Reproduce the listing verbatim through the line with "From Stdlib Require".

====== DATA SUPPLIED

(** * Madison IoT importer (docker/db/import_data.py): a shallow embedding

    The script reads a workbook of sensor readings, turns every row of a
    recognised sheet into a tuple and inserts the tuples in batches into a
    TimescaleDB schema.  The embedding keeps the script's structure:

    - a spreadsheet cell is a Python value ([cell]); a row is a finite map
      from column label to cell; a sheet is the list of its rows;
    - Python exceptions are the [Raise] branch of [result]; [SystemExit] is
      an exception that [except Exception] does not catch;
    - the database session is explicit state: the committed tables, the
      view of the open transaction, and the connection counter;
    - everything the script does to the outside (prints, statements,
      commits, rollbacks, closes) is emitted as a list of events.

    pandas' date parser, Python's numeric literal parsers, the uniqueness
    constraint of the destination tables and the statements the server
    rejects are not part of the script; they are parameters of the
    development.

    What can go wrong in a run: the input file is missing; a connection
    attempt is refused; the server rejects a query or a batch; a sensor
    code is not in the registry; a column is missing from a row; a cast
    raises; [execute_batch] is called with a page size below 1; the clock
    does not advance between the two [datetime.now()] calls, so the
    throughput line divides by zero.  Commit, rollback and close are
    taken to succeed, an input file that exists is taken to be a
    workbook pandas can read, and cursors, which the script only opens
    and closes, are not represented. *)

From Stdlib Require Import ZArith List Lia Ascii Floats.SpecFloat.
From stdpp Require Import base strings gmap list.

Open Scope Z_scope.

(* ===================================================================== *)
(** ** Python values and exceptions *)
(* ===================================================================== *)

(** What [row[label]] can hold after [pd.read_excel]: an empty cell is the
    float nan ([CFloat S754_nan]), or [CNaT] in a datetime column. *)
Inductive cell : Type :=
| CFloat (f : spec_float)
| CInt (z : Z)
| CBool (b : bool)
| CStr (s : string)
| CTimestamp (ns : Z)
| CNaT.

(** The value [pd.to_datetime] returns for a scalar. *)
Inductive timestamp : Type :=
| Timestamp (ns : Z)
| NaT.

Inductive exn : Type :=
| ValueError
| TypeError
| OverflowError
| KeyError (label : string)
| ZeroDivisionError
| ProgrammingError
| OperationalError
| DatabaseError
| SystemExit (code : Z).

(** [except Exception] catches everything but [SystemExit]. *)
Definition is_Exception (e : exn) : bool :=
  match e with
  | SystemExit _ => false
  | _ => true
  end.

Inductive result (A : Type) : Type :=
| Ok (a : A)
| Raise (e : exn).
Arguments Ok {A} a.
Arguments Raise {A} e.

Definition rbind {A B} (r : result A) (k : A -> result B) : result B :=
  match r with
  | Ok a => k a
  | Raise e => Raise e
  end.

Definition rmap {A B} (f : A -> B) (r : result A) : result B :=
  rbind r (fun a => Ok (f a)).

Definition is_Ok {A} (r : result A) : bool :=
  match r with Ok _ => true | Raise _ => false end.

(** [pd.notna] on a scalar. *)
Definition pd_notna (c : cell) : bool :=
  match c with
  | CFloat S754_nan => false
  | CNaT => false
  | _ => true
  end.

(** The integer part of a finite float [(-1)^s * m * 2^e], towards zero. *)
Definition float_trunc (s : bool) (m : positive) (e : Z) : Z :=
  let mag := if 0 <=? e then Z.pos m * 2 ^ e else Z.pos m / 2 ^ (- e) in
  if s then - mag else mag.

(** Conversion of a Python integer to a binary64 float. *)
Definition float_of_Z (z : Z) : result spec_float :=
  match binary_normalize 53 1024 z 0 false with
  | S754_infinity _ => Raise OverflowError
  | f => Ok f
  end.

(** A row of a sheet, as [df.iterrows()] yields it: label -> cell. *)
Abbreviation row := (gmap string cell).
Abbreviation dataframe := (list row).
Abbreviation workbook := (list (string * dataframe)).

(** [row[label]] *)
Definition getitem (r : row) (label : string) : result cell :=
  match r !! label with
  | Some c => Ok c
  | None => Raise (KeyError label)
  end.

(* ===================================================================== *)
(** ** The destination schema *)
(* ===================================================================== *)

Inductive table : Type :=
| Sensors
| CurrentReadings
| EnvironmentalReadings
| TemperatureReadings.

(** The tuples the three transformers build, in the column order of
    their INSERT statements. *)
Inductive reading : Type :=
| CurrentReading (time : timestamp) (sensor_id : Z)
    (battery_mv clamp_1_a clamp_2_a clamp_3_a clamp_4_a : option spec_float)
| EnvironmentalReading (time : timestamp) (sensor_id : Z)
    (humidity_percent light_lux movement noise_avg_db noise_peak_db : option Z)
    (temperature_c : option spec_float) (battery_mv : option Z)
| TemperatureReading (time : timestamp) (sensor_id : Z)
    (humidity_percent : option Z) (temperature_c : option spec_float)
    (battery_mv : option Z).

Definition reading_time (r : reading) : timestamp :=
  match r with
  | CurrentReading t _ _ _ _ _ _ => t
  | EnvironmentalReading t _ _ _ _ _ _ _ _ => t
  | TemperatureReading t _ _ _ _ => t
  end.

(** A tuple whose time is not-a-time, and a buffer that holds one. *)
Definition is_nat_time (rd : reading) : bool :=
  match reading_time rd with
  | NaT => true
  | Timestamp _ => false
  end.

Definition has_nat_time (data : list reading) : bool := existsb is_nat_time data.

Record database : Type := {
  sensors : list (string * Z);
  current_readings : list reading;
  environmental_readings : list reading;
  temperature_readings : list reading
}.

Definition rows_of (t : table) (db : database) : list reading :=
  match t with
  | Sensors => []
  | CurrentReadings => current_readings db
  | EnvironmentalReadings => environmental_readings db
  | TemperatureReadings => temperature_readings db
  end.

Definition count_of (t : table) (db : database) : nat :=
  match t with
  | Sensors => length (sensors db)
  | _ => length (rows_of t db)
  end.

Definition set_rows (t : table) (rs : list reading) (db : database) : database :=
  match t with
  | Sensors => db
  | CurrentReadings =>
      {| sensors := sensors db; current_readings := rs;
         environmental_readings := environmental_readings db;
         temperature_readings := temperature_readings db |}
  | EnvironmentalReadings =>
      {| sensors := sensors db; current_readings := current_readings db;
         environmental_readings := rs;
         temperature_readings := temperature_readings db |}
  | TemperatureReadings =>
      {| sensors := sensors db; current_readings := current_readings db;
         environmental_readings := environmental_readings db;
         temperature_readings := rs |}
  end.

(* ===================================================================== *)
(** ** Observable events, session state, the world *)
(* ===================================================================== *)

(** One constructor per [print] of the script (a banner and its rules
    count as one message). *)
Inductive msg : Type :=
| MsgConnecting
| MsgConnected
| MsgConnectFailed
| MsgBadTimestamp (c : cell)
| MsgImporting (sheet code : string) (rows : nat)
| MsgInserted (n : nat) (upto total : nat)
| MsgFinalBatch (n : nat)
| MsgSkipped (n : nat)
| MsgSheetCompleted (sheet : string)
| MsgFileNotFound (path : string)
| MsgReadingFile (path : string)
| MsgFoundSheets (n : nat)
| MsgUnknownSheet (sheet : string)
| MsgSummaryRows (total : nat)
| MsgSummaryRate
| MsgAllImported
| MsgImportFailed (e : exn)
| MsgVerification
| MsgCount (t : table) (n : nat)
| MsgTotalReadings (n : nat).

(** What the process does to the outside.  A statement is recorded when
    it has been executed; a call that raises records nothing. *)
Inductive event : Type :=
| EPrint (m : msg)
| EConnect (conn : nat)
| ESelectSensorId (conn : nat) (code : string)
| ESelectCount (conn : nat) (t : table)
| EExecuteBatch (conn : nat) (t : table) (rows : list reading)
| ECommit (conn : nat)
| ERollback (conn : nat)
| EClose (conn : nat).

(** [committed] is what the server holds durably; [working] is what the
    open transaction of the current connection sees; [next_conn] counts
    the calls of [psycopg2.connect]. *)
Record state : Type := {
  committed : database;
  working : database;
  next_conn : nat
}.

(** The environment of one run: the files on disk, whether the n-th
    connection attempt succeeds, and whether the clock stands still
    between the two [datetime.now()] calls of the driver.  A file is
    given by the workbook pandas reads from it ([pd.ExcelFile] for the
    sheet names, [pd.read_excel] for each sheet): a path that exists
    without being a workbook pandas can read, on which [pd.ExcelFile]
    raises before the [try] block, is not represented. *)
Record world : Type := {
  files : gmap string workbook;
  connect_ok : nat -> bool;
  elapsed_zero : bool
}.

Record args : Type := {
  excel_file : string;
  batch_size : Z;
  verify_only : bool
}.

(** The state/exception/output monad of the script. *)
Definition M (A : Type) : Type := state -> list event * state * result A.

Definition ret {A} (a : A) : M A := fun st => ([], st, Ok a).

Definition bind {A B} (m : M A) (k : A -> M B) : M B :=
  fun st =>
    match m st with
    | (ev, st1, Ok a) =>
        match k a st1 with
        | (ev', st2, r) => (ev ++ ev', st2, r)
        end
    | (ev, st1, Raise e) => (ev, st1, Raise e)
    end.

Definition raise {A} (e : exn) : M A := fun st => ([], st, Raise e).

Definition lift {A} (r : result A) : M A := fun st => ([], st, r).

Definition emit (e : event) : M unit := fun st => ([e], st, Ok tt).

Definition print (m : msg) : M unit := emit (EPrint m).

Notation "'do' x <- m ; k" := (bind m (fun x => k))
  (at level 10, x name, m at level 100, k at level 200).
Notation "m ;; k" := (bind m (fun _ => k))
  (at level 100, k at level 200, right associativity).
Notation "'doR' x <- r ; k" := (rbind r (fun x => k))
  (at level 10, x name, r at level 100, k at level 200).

============

__TASK OUTPUT__:
(** * Madison IoT importer (docker/db/import_data.py): a shallow embedding

    The script reads a workbook of sensor readings, turns every row of a
    recognised sheet into a tuple and inserts the tuples in batches into a
    TimescaleDB schema.  The embedding keeps the script's structure:

    - a spreadsheet cell is a Python value ([cell]); a row is a finite map
      from column label to cell; a sheet is the list of its rows;
    - Python exceptions are the [Raise] branch of [result]; [SystemExit] is
      an exception that [except Exception] does not catch;
    - the database session is explicit state: the committed tables, the
      view of the open transaction, and the connection counter;
    - everything the script does to the outside (prints, statements,
      commits, rollbacks, closes) is emitted as a list of events.

    pandas' date parser, Python's numeric literal parsers, the uniqueness
    constraint of the destination tables and the statements the server
    rejects are not part of the script; they are parameters of the
    development.

    What can go wrong in a run: the input file is missing; a connection
    attempt is refused; the server rejects a query or a batch; a sensor
    code is not in the registry; a column is missing from a row; a cast
    raises; [execute_batch] is called with a page size below 1; the clock
    does not advance between the two [datetime.now()] calls, so the
    throughput line divides by zero.  Commit, rollback and close are
    taken to succeed, an input file that exists is taken to be a
    workbook pandas can read, and cursors, which the script only opens
    and closes, are not represented. *)

From Stdlib Require Import ZArith List Lia Ascii Floats.SpecFloat.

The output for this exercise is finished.